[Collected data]
[Start of Attachment]

(** Delivering a source event twice is the same as delivering it once: the
    second delivery is counted as a duplicate and leaves the store unchanged,
    whatever happened to clocks and market data in between. *)
Theorem ingest_idempotent (py_repr : json -> string) (settings : CandidateSettings)
    (now now' : Z) (r r' : Readiness) (t t' : ThemeContext) (s s' : store)
    (e : CandidateSourceEvent) (result : CandidateSourceApplyResult)
    (Hs : reachable py_repr settings s) (He : event_ok e)
    (Hen : candidate_fsm_enabled settings = true)
    (H : create_or_merge_candidate_from_source py_repr settings now r t s e
         = Ok (s', result)) :
  exists result', ar_duplicate_source_count result' = 1 /\
    ar_source_event_count result' = 0 /\
    create_or_merge_candidate_from_source py_repr settings now' r' t' s' e
    = Ok (s', result').
Proof.
  apply reachable_store_ok in Hs. apply ingest_records in H; [|done..].
  unfold create_or_merge_candidate_from_source. rewrite Hen, H. cbn [negb].
  eexists. split; [|split]; [..|reflexivity]; reflexivity.
Qed.

Lemma ingest_idempotent_witness :
  exists result', ar_duplicate_source_count result' = 1 /\
    ar_source_event_count result' = 0 /\
    create_or_merge_candidate_from_source sample_repr sample_settings (seconds 2000)
      fresh_readiness no_theme two_events enter2 = Ok (two_events, result').
Proof.
  exact (ingest_idempotent sample_repr sample_settings (seconds 1010) (seconds 2000)
    fresh_readiness fresh_readiness no_theme no_theme one_candidate two_events enter2
    second_delivery one_candidate_reachable (proj1 (proj2 sample_events_ok)) eq_refl
    second_delivery_run).
Defined.

(** The column [source_count] means the number of source events after an
    ingest and the number of latest sources after a refresh: two events of one
    source count two, and one after the next refresh. *)
Example source_count_two_meanings :
  map c_source_count (candidates two_events) = [2] /\
  match refresh_candidate_context sample_repr sample_settings (seconds 1015)
          fresh_readiness no_theme two_events "CAND-2025-01-02-005930-1" with
  | Ok (s', _) => map c_source_count (candidates s') = [1]
  | Err _ => False
  end.
Proof. vm_compute. done. Qed.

[End of Attachment]

> Task: Give every record again, exactly as it reads.

> Reply:
(** Delivering a source event twice is the same as delivering it once: the
    second delivery is counted as a duplicate and leaves the store unchanged,
    whatever happened to clocks and market data in between. *)
Theorem ingest_idempotent (py_repr : json -> string) (settings : CandidateSettings)
    (now now' : Z) (r r' : Readiness) (t t' : ThemeContext) (s s' : store)
    (e : CandidateSourceEvent) (result : CandidateSourceApplyResult)
    (Hs : reachable py_repr settings s) (He : event_ok e)
    (Hen : candidate_fsm_enabled settings = true)
    (H : create_or_merge_candidate_from_source py_repr settings now r t s e
         = Ok (s', result)) :
  exists result', ar_duplicate_source_count result' = 1 /\
    ar_source_event_count result' = 0 /\
    create_or_merge_candidate_from_source py_repr settings now' r' t' s' e
    = Ok (s', result').
Proof.
  apply reachable_store_ok in Hs. apply ingest_records in H; [|done..].
  unfold create_or_merge_candidate_from_source. rewrite Hen, H. cbn [negb].
  eexists. split; [|split]; [..|reflexivity]; reflexivity.
Qed.

Lemma ingest_idempotent_witness :
  exists result', ar_duplicate_source_count result' = 1 /\
    ar_source_event_count result' = 0 /\
    create_or_merge_candidate_from_source sample_repr sample_settings (seconds 2000)
      fresh_readiness no_theme two_events enter2 = Ok (two_events, result').
Proof.
  exact (ingest_idempotent sample_repr sample_settings (seconds 1010) (seconds 2000)
    fresh_readiness fresh_readiness no_theme no_theme one_candidate two_events enter2
    second_delivery one_candidate_reachable (proj1 (proj2 sample_events_ok)) eq_refl
    second_delivery_run).
Defined.

(** The column [source_count] means the number of source events after an
    ingest and the number of latest sources after a refresh: two events of one
    source count two, and one after the next refresh. *)
Example source_count_two_meanings :
  map c_source_count (candidates two_events) = [2] /\
  match refresh_candidate_context sample_repr sample_settings (seconds 1015)
          fresh_readiness no_theme two_events "CAND-2025-01-02-005930-1" with
  | Ok (s', _) => map c_source_count (candidates s') = [1]
  | Err _ => False
  end.
Proof. vm_compute. done. Qed.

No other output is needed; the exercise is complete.